Task requirements: Every line of the records below that holds the word "values" belongs in the answer.

**** Given records ****

Lemma signed_zeroOrPositive (x : spec_float) :
  signed false x -> zeroOrPositive x = true.
Proof. intros [-> | [(m & e & ->) | ->]]; reflexivity. Qed.

Lemma binary_round_signed (sx : bool) (mx : positive) (ex : Z) :
  signed sx (binary_round prec emax sx mx ex).
Proof.
  unfold binary_round.
  destruct (shl_align mx ex (fexp prec emax (Z.pos (digits2_pos mx) + ex)))
    as [mz ez].
  apply binary_round_aux_signed. lia.
Qed.

Lemma binary_normalize_notNaN (m e : Z) (s : bool) :
  notNaN (binary_normalize prec emax m e s) = true.
Proof.
  destruct m as [| p | p]; cbn [binary_normalize]; [reflexivity | |];
    apply (signed_notNaN _ _ (binary_round_signed _ _ _)).
Qed.

Lemma binary_normalize_zeroOrPositive (m e : Z) (s : bool) :
  0 <= m -> zeroOrPositive (binary_normalize prec emax m e s) = true.
Proof.
  intro Hm. destruct m as [| p | p]; cbn [binary_normalize];
    [reflexivity | | lia].
  apply signed_zeroOrPositive, binary_round_signed.
Qed.

(** *** The five operations of the scorer *)

Lemma SFadd_notNaN (x y : spec_float) :
  notNaN x = true -> zeroOrFinite y = true -> notNaN (SF64add x y) = true.
Proof.
  destruct x as [sx | sx | | sx mx ex], y as [sy | sy | | sy my ey];
    try discriminate; intros _ _; unfold SF64add, SFadd;
    try reflexivity.
  - destruct sx, sy; reflexivity.
  - apply binary_normalize_notNaN.
Qed.

Lemma SFadd_zeroOrPositive (x y : spec_float) :
  zeroOrPositive x = true -> zeroOrPositive y = true ->
  zeroOrPositive (SF64add x y) = true.
Proof.
  destruct x as [sx | [] | | [] mx ex], y as [sy | [] | | [] my ey];
    try discriminate; intros _ _; unfold SF64add, SFadd;
    try reflexivity.
  - destruct sx, sy; reflexivity.
  - apply binary_normalize_zeroOrPositive. cbn [cond_Zopp]. lia.
Qed.

Lemma SFsub_notNaN (x y : spec_float) :
  zeroOrFinite x = true -> notNaN y = true -> notNaN (SF64sub x y) = true.
Proof.
  destruct x as [sx | sx | | sx mx ex], y as [sy | sy | | sy my ey];
    try discriminate; intros _ _; unfold SF64sub, SFsub;
    try reflexivity.
  - destruct sx, sy; reflexivity.
  - apply binary_normalize_notNaN.
Qed.

Lemma SFmul_square (x : spec_float) :
  notNaN x = true -> zeroOrPositive (SF64mul x x) = true.
Proof.
  destruct x as [sx | sx | | sx mx ex]; try discriminate; intros _;
    unfold SF64mul, SFmul.
  - reflexivity.
  - destruct sx; reflexivity.
  - apply signed_zeroOrPositive.
    replace (xorb sx sx) with false by (destruct sx; reflexivity).
    apply binary_round_aux_signed. lia.
Qed.
Lemma _initDensityGradient_table (this : AtmosphereModel) :
  exists g : table,
    _initDensityGradient E this = set_densityGradient g this
    /\ forall k, g !! k = density_entry E this k.
Proof.
  pose proof (_initDensityGradient_lookup E this) as L.
  destruct (_initDensityGradient_frame E this) as [g Hg].
  exists g. split; [exact Hg|]. intros k. rewrite <- L, Hg. reflexivity.
Qed.

(** X2.  Each builder starts from an empty table: on any instance, what
    it leaves does not depend on what its table held before, and running it
    a second time changes nothing. *)
Theorem builders_rebuild_their_table (this : AtmosphereModel) (g : table) :
  _initPressureGradient E (set_pressureGradient g this) = _initPressureGradient E this
  /\ _initTemperatureGradient E (set_temperatureGradient g this) =
       _initTemperatureGradient E this
  /\ _initDensityGradient E (set_densityGradient g this) = _initDensityGradient E this
  /\ _initPressureGradient E (_initPressureGradient E this) = _initPressureGradient E this
  /\ _initTemperatureGradient E (_initTemperatureGradient E this) =
       _initTemperatureGradient E this
  /\ _initDensityGradient E (_initDensityGradient E this) = _initDensityGradient E this.
Proof.
  assert (HP : forall g, _initPressureGradient E (set_pressureGradient g this) =
                         _initPressureGradient E this).
  { intros g0.
    destruct (_initPressureGradient_table (set_pressureGradient g0 this)) as (g1 & -> & L1).
    destruct (_initPressureGradient_table this) as (g2 & -> & L2).
    assert (g1 = g2) as -> by (apply map_eq; intros k; rewrite L1, L2; reflexivity).
    reflexivity. }
  assert (HT : forall g, _initTemperatureGradient E (set_temperatureGradient g this) =
                         _initTemperatureGradient E this).
  { intros g0.
    destruct (_initTemperatureGradient_table (set_temperatureGradient g0 this)) as (g1 & -> & L1).
    destruct (_initTemperatureGradient_table this) as (g2 & -> & L2).
    assert (g1 = g2) as -> by (apply map_eq; intros k; rewrite L1, L2; reflexivity).
    reflexivity. }
  assert (HD : forall g, _initDensityGradient E (set_densityGradient g this) =
                         _initDensityGradient E this).
  { intros g0.
    destruct (_initDensityGradient_table (set_densityGradient g0 this)) as (g1 & -> & L1).
    destruct (_initDensityGradient_table this) as (g2 & -> & L2).
    assert (g1 = g2) as -> by (apply map_eq; intros k; rewrite L1, L2; reflexivity).
    reflexivity. }
  split; [apply HP|]. split; [apply HT|]. split; [apply HD|].
  split; [|split].
  - destruct (_initPressureGradient_table this) as (g1 & Hg1 & _).
    rewrite Hg1 at 1. rewrite HP. reflexivity.
  - destruct (_initTemperatureGradient_table this) as (g1 & Hg1 & _).
    rewrite Hg1 at 1. rewrite HT. reflexivity.
  - destruct (_initDensityGradient_table this) as (g1 & Hg1 & _).
    rewrite Hg1 at 1. rewrite HD. reflexivity.
Qed.
(** The label of a finding is one of the two withheld ones. *)
Definition is_withheld (f : Finding) : Prop :=
  f !! "protection_level" = Some "confidential" ∨
  f !! "protection_level" = Some "tribal_sovereign".

#[global] Instance is_shareable_dec f : Decision (is_shareable f).
Proof. unfold is_shareable. apply _. Defined.

(** Every finding carries a protection level, as every dict built by
    [add_finding] does. *)
Definition labelled (fs : list Finding) : Prop :=
  Forall (λ f : Finding, is_Some (f !! "protection_level")) fs.

(** The five severity buckets. *)
Definition buckets : list string := ["critical"; "high"; "medium"; "low"; "info"].

(** The severity [_calculate_severity_summary] files a finding under. *)
Definition severity_of (f : Finding) : string :=
  lower (default "info" (f !! "severity")).

(** Number of findings filed under severity [b]. *)
Definition count_severity (b : string) (fs : list Finding) : nat :=
  length (filter (λ f, severity_of f = b) fs).

(** *** The full view and the system of assessments *)

(** The dict returned by [get_full_results]. *)
Record FullResults := {
  full_assessment_id : string;
  full_assessment_type : string;
  full_name : string;
  full_timestamp : string;
  full_findings_count : nat;
  full_findings : list Finding;
  full_severity_summary : gmap string nat;
  full_metadata : gmap string string;
  full_protection_note : string
}.
(** * Session manager, login flow and navigation poller of the Dify mobile client

    A shallow embedding of [src/utils/auth.js] (class [Auth]), of the
    handlers of [src/components/auth/LoginScreen.js] and of the polling
    effect of [src/navigation/AppNavigator.js].

    The JavaScript code is asynchronous but single threaded; every handler
    is modelled as a computation in a state-and-exception monad over one
    [World] value that holds the AsyncStorage contents, the static fields
    of [Auth], the log of issued HTTP requests and the component state of
    the login screen and of the navigator.  [Logger] calls have no effect
    on any of these and are left out. *)

From Stdlib Require Import ZArith String.
From stdpp Require Import base option list strings gmap fin_maps.

Local Open Scope string_scope.
Local Open Scope list_scope.
Local Open Scope Z_scope.

(** ** Constants of [auth.js] *)

Module STORAGE_KEYS.
Definition AUTH_TOKEN : string := "auth_token".
Definition REFRESH_TOKEN : string := "refresh_token".
Definition INSTANCE_URL : string := "instance_url".
Definition INSTANCE_TYPE : string := "instance_type".
Definition API_PREFIX : string := "api_prefix".
Definition PUBLIC_API_PREFIX : string := "public_api_prefix".
Definition COOKIES : string := "auth_cookies".
Definition BASE_URL : string := "base_url".
End STORAGE_KEYS.

Module INSTANCE_TYPES.
Definition CLOUD : string := "cloud".
Definition CUSTOM : string := "custom".
End INSTANCE_TYPES.

Definition CLOUD_INSTANCE_URL : string := "https://cloud.dify.ai".

(** ** JavaScript values that the code handles *)

(** A value that is a string, or [null]/[undefined] ([None]). *)
Abbreviation jsstring := (option string).

(** [!!v] for a string-or-null value: the empty string is falsy. *)
Definition truthy (v : jsstring) : bool :=
  match v with
  | Some s => negb (String.eqb s "")
  | None => false
  end.

(** [v || d] where the result is used as a string. *)
Definition or_else (v : jsstring) (d : string) : string :=
  match v with
  | Some s => if String.eqb s "" then d else s
  | None => d
  end.

(** [s.includes(sub)]. *)
Definition includes (sub s : string) : bool :=
  match String.index 0 sub s with
  | Some _ => true
  | None => false
  end.
(** * JSON tree explorer: path addressing, search, document routing and
    the rendering session of [json_debug.py]

    A shallow embedding of the class [JsonTreeExplorer].  Python values
    loaded by [json.load] are the inductive type [json]; the [ttk.Treeview]
    widget is a forest of items carrying an item id, a text, a values
    column and tags; the fields of the explorer that the document viewer
    mutates are a record that every method takes and returns; a Python
    exception is a [Raise] in the [result] type.

    Conventions of the model:
    - a string is a sequence of characters with codes below 256, and the
      character classes ([isdigit], [lower], the white space [int] strips)
      are those of the characters below code 128;
    - [int] has no limit on the number of digits;
    - the widget returns the text and the values column of an item as the
      strings that were stored;
    - the disk is a finite map from file names to contents, and reading,
      writing and removing a file are map operations, which do not fail;
    - what the canvas draws is not modelled. *)

From Stdlib Require Import ZArith Ascii String DecimalString DecimalN DecimalZ Lia.
From stdpp Require Import gmap strings list.

Local Open Scope Z_scope.
#[local] Set Warnings "-register-all".

(** ** Python values produced by [json.load] *)

(** A float is carried by the text [str()] prints for it: no method of the
    explorer computes with a number, it only prints it. A [dict] is the list
    of its entries in insertion order; Python keeps its keys distinct
    ([dict_keys_unique] below). *)
Inductive json : Type :=
| JNull
| JBool (b : bool)
| JInt (z : Z)
| JFloat (repr : string)
| JString (s : string)
| JArray (l : list json)
| JObject (kvs : list (string * json)).

(** ** Exceptions *)

Inductive exn : Type :=
| KeyError | IndexError | TypeError | ValueError | AttributeError
| OtherError (msg : string).

Inductive result (A : Type) : Type :=
| Ret (a : A)
| Raise (e : exn).
Arguments Ret {A} a.
Arguments Raise {A} e.

#[global] Instance result_ret : MRet result := λ A a, Ret a.
#[global] Instance result_bind : MBind result := λ A B k r,
  match r with
  | Ret a => k a
  | Raise e => Raise e
  end.

(** ** Strings *)

Module Str.

Definition code (c : ascii) : N := N_of_ascii c.

Definition is_digit (c : ascii) : bool :=
  ((48 <=? code c) && (code c <=? 57))%N.

Definition is_upper (c : ascii) : bool :=
  ((65 <=? code c) && (code c <=? 90))%N.

(** The characters [int()] strips: [str.isspace] below code 128. *)
Definition is_space (c : ascii) : bool :=
  ((9 <=? code c) && (code c <=? 13))%N
  || ((28 <=? code c) && (code c <=? 32))%N.

Definition lower_char (c : ascii) : ascii :=
  if is_upper c then ascii_of_N (code c + 32) else c.

(** [str.lower] on the characters below code 128. *)
Fixpoint lower (s : string) : string :=
  match s with
  | EmptyString => EmptyString
  | String c r => String (lower_char c) (lower r)
  end.

Fixpoint forallb (p : ascii → bool) (s : string) : bool :=
  match s with
  | EmptyString => true
  | String c r => p c && forallb p r
  end.

Definition nonempty (s : string) : bool :=
  match s with
  | EmptyString => false
  | String _ _ => true
  end.

(** [str.isdigit]: at least one character, and all of them digits [0]
  to [9]. *)
Definition isdigit (s : string) : bool := nonempty s && forallb is_digit s.

Fixpoint prefix (p s : string) : bool :=
  match p, s with
  | EmptyString, _ => true
  | String a p', String b s' => if Ascii.eqb a b then prefix p' s' else false
  | String _ _, EmptyString => false
  end.

(** [q in s] on strings. *)
Fixpoint contains (q s : string) : bool :=
  prefix q s ||
  match s with
  | EmptyString => false
  | String _ r => contains q r
  end.

(** [s.index(q)]: the position of the first occurrence. *)
Fixpoint find (q s : string) : option nat :=
  if prefix q s then Some 0%nat
  else match s with
       | EmptyString => None
       | String _ r => S <$> find q r
       end.

(** [s.split(sep)] for a one-character separator. *)
Fixpoint split (sep : ascii) (s : string) : list string :=
  match s with
  | EmptyString => [EmptyString]
  | String c r =>
      if Ascii.eqb c sep then EmptyString :: split sep r
      else match split sep r with
           | h :: t => String c h :: t
           | [] => [String c EmptyString]
           end
  end.

Definition has_char (c : ascii) (s : string) : bool :=
  negb (forallb (λ x, negb (Ascii.eqb x c)) s).

Fixpoint drop_while (p : ascii → bool) (s : string) : string :=
  match s with
  | EmptyString => EmptyString
  | String c r => if p c then drop_while p r else s
  end.

Fixpoint rev_onto (acc s : string) : string :=
  match s with
  | EmptyString => acc
  | String c r => rev_onto (String c acc) r
  end.

Definition rev (s : string) : string := rev_onto EmptyString s.

Definition strip (s : string) : string :=
  rev (drop_while is_space (rev (drop_while is_space s))).

Fixpoint take (n : nat) (s : string) : string :=
  match n, s with
  | S n', String c r => String c (take n' r)
  | _, _ => EmptyString
  end.

Fixpoint nth (n : nat) (s : string) : option ascii :=
  match s, n with
  | EmptyString, _ => None
  | String c _, O => Some c
  | String _ r, S n' => nth n' r
  end.

End Str.

Definition slash : ascii := "/"%char.

(** ** Python operations on loaded values *)

Module Py.

(** [str(i)] for an [int]. *)
Definition str_int (z : Z) : string := NilEmpty.string_of_int (Z.to_int z).

(** The digits of an [int()] literal: digits, with single underscores
    allowed between two digits only. [prev] tells whether the previous
    character was a digit. *)
Fixpoint literal_digits (prev : bool) (s : string) : option string :=
  match s with
  | EmptyString => if prev then Some EmptyString else None
  | String c r =>
      if Str.is_digit c then String c <$> literal_digits true r
      else if Ascii.eqb c "_" then
             (if prev then literal_digits false r else None)
           else None
  end.

Definition unsigned_literal (s : string) : option Z :=
  d ← literal_digits false s;
  u ← NilEmpty.uint_of_string d;
  Some (Z.of_uint u).

(** [int(s)] in base ten: [None] stands for [ValueError]. *)
Definition int (s : string) : option Z :=
  match Str.strip s with
  | String c r =>
      if Ascii.eqb c "-" then Z.opp <$> unsigned_literal r
      else if Ascii.eqb c "+" then unsigned_literal r
      else unsigned_literal (String c r)
  | EmptyString => None
  end.

(** Position [i] of a sequence of length [n], a negative [i] counting from
    the end; [None] stands for [IndexError]. *)
Definition position (n : nat) (i : Z) : option nat :=
  let j := if i <? 0 then i + Z.of_nat n else i in
  if (0 <=? j) && (j <? Z.of_nat n) then Some (Z.to_nat j) else None.

Definition list_item {A} (l : list A) (i : Z) : option A :=
  j ← position (length l) i; l !! j.

Definition str_item (s : string) (i : Z) : option string :=
  j ← position (String.length s) i;
  c ← Str.nth j s;
  Some (String c EmptyString).

(** [d[k]] on the entries of a [dict]. *)
Fixpoint dict_item (k : string) (kvs : list (string * json)) : option json :=
  match kvs with
  | [] => None
  | (k', v) :: r => if String.eqb k k' then Some v else dict_item k r
  end.

(** A subscript is an [int] or a [str]. *)
Inductive key : Type :=
| KInt (i : Z)
| KStr (s : string).

(** [cur[k]]. The keys of a loaded [dict] are strings, so an [int] is never
    one of them; [None], booleans and numbers are not subscriptable. *)
Definition getitem (cur : json) (k : key) : result json :=
  match cur, k with
  | JObject kvs, KStr s =>
      match dict_item s kvs with
      | Some v => Ret v
      | None => Raise KeyError
      end
  | JObject _, KInt _ => Raise KeyError
  | JArray l, KInt i =>
      match list_item l i with
      | Some v => Ret v
      | None => Raise IndexError
      end
  | JString s, KInt i =>
      match str_item s i with
      | Some c => Ret (JString c)
      | None => Raise IndexError
      end
  | _, _ => Raise TypeError
  end.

****

Answer space:
(** ** JavaScript values that the code handles *)
    A shallow embedding of the class [JsonTreeExplorer].  Python values
    widget is a forest of items carrying an item id, a text, a values
    - the widget returns the text and the values column of an item as the
(** ** Python values produced by [json.load] *)
(** ** Python operations on loaded values *)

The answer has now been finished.